A direct result of most undertrials being poor and illiterate is that the period they spend inside jails has nothing to do with the crime they are supposed to have committed. They are there because of their inability to pay the bail fee or even to avail themselves of the services of a lawyer. The double hazard of being poor and barely literate means that most prisoners in India hardly know and understand the legal mechanism to exercise their fundamental right to a speedy trial and freedom from undue detention.
Some attempts have been made to study the reasons for these delays and explore some mitigation measures. Increase in population, inadequate number of courts, shortage of judges and the lengthy process of their appointment have been cited as some of the reasons. There is also a shortage of clerical staff, lack of infrastructure, and insufficient use of information technology, inadequate budgetary allocations for judiciary is also a reason.

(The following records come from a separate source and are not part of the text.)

Lemma join_cons (sep x : string) (l : list string) :
  JS.join sep (x :: l)
  = x ++ match l with
         | [] => ""
         | _ :: _ => sep ++ JS.join sep l
         end.
Proof.
  destruct l as [|y l]; simpl; [now rewrite append_empty_r | reflexivity].
Qed.

Lemma combined_empty (stable : list CamaraApi.t) (initial : list InitialApi.t)
    (cmp : string -> string -> Z) (query category status : option string) :
  length (combined stable initial cmp query category status) = 0%nat
  <-> forall api, ~ kept stable initial query category status api.
Proof.
  split.
  - intros Hlen api Hk.
    assert (Hin : In {| score := scoreOf query api; result := project api |}
                    (combined stable initial cmp query category status))
      by (apply combined_In; now exists api).
    destruct (combined stable initial cmp query category status);
      [destruct Hin | discriminate].
  - intros Hno.
    destruct (combined stable initial cmp query category status) as [|r l] eqn:E;
      [reflexivity|].
    assert (Hin : In r (combined stable initial cmp query category status))
      by (rewrite E; now left).
    apply combined_In in Hin as [api [Hk _]]. now apply Hno in Hk.
Qed.

End MarkdownFacts.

The Narendra Modi government when first elected in 2o14 had actually recognised the problem of undertrial prisoners. It had started work on a system where undertrials, who have served at least half of their maximum sentence had they been convicted would be released from prison. But, in response to an application filed under the Right to Information Act, the National Crime Records Bureau replied that, out of the more than 3 lakh cases pending in different phases across the country, a total of 61,359 had been freed till December 2019. Given that India’s overall occupancy rate stood at 118.5 per cent in 2019 and the National Capital, Delhi has the most overcrowded prisons in the country, with 74.9 per cent more inmates than capacity, clearly there is a long road ahead that has to be travelled.